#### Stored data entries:

================================

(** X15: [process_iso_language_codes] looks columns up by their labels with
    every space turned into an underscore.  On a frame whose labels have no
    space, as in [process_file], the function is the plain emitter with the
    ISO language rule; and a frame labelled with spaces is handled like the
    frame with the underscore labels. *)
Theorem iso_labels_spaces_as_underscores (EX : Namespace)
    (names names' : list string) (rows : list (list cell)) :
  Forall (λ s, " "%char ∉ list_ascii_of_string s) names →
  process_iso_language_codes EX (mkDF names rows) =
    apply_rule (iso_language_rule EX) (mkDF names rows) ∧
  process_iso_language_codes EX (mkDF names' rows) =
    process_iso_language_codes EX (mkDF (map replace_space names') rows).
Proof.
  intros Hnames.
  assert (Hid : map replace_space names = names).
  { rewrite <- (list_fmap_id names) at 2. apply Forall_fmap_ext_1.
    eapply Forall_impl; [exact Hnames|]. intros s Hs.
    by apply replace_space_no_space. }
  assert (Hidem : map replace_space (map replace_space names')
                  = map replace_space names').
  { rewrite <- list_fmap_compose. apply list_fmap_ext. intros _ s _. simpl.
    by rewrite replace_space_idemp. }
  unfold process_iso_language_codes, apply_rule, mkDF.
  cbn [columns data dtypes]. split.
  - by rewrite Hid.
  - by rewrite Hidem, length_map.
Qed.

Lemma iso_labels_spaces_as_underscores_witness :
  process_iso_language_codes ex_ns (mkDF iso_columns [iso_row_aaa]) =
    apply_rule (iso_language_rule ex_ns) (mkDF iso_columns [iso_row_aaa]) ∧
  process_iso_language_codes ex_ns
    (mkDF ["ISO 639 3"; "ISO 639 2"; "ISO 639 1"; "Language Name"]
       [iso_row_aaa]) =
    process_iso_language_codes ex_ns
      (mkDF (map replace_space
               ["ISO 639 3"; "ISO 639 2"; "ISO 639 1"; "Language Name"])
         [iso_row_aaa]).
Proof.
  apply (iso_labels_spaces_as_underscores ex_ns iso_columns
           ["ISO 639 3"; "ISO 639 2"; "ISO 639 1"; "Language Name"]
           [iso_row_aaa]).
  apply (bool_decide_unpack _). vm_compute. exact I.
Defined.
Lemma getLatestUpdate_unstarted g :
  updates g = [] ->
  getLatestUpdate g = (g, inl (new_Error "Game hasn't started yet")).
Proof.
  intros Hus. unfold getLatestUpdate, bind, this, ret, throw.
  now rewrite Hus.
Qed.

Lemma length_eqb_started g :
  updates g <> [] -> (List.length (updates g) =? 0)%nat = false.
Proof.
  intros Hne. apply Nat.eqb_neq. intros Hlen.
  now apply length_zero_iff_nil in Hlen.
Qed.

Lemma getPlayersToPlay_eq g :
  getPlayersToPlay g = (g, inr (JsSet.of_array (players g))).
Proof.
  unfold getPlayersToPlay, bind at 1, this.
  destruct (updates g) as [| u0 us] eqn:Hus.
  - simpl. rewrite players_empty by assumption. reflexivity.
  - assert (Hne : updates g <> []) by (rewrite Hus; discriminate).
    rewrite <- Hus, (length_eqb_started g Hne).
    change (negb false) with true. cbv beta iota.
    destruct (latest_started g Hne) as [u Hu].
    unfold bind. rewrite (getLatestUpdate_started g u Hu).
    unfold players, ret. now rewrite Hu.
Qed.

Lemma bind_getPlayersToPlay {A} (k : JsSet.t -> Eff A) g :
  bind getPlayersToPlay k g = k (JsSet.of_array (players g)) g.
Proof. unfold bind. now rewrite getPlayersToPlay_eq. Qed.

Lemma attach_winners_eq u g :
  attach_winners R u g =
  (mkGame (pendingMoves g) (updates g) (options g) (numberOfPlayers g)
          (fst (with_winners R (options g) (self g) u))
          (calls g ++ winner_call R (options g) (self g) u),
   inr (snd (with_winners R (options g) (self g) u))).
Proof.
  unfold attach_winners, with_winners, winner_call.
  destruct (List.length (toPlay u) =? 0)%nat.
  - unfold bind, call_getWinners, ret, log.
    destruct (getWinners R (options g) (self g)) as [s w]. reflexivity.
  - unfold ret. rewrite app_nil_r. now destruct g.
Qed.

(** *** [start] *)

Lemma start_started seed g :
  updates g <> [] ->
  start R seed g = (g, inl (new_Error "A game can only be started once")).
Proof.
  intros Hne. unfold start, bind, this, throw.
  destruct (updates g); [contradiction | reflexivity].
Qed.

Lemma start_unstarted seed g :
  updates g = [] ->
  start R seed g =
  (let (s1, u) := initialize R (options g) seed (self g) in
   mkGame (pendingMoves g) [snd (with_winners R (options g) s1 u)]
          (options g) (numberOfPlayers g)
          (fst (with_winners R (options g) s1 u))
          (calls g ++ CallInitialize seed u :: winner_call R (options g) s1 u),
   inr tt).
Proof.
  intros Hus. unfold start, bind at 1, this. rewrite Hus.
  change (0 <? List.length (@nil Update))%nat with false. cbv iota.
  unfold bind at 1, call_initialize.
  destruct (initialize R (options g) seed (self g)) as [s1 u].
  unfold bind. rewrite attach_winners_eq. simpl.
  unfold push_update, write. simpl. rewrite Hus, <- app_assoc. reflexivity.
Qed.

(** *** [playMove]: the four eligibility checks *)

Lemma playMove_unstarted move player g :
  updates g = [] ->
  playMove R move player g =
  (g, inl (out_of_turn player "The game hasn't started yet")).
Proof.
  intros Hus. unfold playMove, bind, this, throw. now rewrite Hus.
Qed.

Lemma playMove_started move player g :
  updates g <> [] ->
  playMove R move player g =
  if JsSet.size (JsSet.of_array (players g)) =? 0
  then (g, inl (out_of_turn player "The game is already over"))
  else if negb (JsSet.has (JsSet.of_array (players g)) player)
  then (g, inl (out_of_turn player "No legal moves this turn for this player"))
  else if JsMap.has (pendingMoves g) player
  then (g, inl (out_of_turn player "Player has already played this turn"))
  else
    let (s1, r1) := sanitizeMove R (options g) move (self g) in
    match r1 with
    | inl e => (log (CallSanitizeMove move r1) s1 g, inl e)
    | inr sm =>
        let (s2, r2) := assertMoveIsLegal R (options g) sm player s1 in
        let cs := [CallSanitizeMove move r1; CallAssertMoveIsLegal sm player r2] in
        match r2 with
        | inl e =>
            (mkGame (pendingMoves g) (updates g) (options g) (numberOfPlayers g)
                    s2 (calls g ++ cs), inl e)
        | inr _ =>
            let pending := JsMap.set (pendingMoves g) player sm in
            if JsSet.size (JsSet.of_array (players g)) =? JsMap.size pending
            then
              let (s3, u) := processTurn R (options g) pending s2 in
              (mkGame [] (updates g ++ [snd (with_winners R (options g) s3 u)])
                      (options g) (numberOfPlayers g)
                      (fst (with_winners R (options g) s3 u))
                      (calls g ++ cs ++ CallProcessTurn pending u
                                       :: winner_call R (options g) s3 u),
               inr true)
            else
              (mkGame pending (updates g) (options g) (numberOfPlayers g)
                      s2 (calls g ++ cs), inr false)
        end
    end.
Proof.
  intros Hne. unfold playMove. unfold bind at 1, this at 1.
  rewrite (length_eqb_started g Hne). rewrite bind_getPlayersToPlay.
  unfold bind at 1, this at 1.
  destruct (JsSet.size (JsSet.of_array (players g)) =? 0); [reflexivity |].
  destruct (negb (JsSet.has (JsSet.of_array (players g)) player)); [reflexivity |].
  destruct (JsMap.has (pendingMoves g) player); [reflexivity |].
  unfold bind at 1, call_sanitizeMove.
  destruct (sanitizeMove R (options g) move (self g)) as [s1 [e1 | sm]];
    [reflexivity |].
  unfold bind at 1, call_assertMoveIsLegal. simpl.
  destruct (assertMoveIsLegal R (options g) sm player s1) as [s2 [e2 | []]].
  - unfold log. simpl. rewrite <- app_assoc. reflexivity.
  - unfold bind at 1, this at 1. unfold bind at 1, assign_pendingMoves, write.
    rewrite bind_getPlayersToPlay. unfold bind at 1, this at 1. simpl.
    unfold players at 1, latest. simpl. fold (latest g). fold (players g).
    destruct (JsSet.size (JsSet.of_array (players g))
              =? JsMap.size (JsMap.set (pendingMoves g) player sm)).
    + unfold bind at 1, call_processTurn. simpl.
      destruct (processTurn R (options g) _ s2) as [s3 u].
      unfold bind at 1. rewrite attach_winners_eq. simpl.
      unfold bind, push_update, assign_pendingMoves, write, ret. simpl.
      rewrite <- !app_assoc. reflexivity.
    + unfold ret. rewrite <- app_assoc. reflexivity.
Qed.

================================

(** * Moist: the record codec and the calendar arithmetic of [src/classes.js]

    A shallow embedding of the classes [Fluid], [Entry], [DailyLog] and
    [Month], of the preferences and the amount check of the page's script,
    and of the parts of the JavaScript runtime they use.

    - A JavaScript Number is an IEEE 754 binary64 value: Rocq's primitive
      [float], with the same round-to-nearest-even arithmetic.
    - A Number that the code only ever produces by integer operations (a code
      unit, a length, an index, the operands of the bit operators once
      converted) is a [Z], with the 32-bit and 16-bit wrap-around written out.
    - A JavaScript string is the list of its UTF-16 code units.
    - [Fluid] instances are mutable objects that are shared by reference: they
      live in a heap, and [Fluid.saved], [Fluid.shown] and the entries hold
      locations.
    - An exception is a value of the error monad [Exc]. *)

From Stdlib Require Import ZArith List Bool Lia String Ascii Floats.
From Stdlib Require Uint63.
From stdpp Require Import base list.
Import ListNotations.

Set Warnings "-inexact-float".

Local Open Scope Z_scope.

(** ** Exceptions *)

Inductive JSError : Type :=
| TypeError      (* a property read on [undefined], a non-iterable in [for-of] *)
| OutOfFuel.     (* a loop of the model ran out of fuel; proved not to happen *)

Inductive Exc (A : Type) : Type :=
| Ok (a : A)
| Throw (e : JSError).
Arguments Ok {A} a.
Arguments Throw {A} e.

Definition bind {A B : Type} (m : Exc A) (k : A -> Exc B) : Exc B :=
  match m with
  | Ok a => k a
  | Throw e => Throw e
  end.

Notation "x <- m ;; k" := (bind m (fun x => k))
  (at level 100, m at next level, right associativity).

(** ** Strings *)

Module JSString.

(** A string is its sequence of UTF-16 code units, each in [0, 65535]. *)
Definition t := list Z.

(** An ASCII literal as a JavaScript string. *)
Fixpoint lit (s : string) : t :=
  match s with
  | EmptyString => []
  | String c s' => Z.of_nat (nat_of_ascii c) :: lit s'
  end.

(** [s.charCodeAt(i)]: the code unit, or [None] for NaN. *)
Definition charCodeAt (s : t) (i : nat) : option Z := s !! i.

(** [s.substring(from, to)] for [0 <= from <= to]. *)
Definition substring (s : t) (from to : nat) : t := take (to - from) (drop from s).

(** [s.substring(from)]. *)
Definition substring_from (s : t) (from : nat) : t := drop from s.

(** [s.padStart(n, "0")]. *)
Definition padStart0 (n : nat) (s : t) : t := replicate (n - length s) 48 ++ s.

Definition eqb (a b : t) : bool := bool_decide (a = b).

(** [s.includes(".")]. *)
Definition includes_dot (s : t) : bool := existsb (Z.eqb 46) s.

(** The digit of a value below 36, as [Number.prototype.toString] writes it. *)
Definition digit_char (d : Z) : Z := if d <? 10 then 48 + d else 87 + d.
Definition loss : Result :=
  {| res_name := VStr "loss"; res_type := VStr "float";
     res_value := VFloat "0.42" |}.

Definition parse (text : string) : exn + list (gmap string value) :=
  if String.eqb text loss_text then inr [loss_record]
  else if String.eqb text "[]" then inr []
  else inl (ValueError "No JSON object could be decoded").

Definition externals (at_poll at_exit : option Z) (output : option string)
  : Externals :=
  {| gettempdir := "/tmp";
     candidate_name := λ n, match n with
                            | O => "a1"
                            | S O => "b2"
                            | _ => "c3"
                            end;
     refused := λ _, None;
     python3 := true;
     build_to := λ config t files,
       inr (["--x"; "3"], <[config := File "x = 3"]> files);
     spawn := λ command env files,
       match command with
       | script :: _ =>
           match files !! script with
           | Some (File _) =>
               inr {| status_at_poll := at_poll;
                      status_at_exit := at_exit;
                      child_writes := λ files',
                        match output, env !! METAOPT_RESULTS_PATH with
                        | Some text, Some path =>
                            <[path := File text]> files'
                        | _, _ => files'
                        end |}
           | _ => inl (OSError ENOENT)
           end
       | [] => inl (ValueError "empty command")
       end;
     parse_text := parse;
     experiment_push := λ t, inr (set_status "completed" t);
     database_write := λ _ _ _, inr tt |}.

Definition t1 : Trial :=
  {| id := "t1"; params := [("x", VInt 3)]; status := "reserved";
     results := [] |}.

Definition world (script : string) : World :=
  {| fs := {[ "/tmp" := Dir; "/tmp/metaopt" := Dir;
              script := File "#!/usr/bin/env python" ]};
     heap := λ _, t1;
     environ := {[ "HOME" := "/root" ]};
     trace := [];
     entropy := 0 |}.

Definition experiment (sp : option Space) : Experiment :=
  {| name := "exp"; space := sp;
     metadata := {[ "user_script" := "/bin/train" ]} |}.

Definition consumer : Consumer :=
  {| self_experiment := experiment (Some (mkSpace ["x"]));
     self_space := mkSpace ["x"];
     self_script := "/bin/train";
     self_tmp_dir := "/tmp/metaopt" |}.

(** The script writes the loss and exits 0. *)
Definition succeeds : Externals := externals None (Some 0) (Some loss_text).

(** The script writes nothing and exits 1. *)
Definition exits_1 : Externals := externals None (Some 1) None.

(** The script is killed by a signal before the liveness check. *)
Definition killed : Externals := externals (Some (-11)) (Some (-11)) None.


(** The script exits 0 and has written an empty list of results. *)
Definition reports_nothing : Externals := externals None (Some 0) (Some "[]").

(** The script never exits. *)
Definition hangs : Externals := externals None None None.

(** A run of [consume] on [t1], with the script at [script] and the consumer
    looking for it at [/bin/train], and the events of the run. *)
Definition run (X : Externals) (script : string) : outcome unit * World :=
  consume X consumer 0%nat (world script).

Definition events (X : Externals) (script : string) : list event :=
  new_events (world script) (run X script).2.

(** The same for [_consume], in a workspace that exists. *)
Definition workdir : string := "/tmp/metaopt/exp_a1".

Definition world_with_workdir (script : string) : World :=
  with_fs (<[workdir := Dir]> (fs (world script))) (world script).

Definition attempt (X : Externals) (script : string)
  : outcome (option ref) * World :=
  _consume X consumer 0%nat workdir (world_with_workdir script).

================================

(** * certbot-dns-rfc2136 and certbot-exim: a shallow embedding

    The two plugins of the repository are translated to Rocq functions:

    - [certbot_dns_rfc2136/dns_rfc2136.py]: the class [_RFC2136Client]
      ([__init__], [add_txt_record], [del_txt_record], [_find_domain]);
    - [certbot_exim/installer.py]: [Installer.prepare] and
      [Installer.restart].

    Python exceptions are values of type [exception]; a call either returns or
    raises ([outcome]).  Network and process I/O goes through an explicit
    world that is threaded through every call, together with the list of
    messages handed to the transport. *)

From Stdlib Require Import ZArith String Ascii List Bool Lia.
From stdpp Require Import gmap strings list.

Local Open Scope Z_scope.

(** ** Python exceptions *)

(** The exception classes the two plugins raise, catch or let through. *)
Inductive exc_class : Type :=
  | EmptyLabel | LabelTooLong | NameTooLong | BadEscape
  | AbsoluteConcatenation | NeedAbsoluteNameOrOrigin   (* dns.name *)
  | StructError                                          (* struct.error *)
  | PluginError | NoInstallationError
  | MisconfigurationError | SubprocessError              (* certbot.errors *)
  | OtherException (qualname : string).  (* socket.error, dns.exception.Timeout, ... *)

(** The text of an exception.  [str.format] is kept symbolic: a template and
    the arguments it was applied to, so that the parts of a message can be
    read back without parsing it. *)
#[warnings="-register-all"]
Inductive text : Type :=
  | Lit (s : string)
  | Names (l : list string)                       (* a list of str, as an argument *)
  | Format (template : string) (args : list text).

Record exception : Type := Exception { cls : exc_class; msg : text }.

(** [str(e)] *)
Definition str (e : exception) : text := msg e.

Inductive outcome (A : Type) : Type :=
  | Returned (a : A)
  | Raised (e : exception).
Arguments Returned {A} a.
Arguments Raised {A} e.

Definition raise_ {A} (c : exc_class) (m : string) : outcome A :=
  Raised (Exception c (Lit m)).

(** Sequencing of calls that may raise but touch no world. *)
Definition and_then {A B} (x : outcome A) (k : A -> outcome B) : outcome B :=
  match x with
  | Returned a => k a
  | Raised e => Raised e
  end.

================================

#### TRY IT:
The lines above, starting at the one with "every space turned" and ending at the one with "apply_rule (iso_language_rule EX)", are the only ones to return, exactly as written.

#### EXPECTED OUTPUT:
    every space turned into an underscore.  On a frame whose labels have no
    space, as in [process_file], the function is the plain emitter with the
    ISO language rule; and a frame labelled with spaces is handled like the
    frame with the underscore labels. *)
Theorem iso_labels_spaces_as_underscores (EX : Namespace)
    (names names' : list string) (rows : list (list cell)) :
  Forall (λ s, " "%char ∉ list_ascii_of_string s) names →
  process_iso_language_codes EX (mkDF names rows) =
    apply_rule (iso_language_rule EX) (mkDF names rows) ∧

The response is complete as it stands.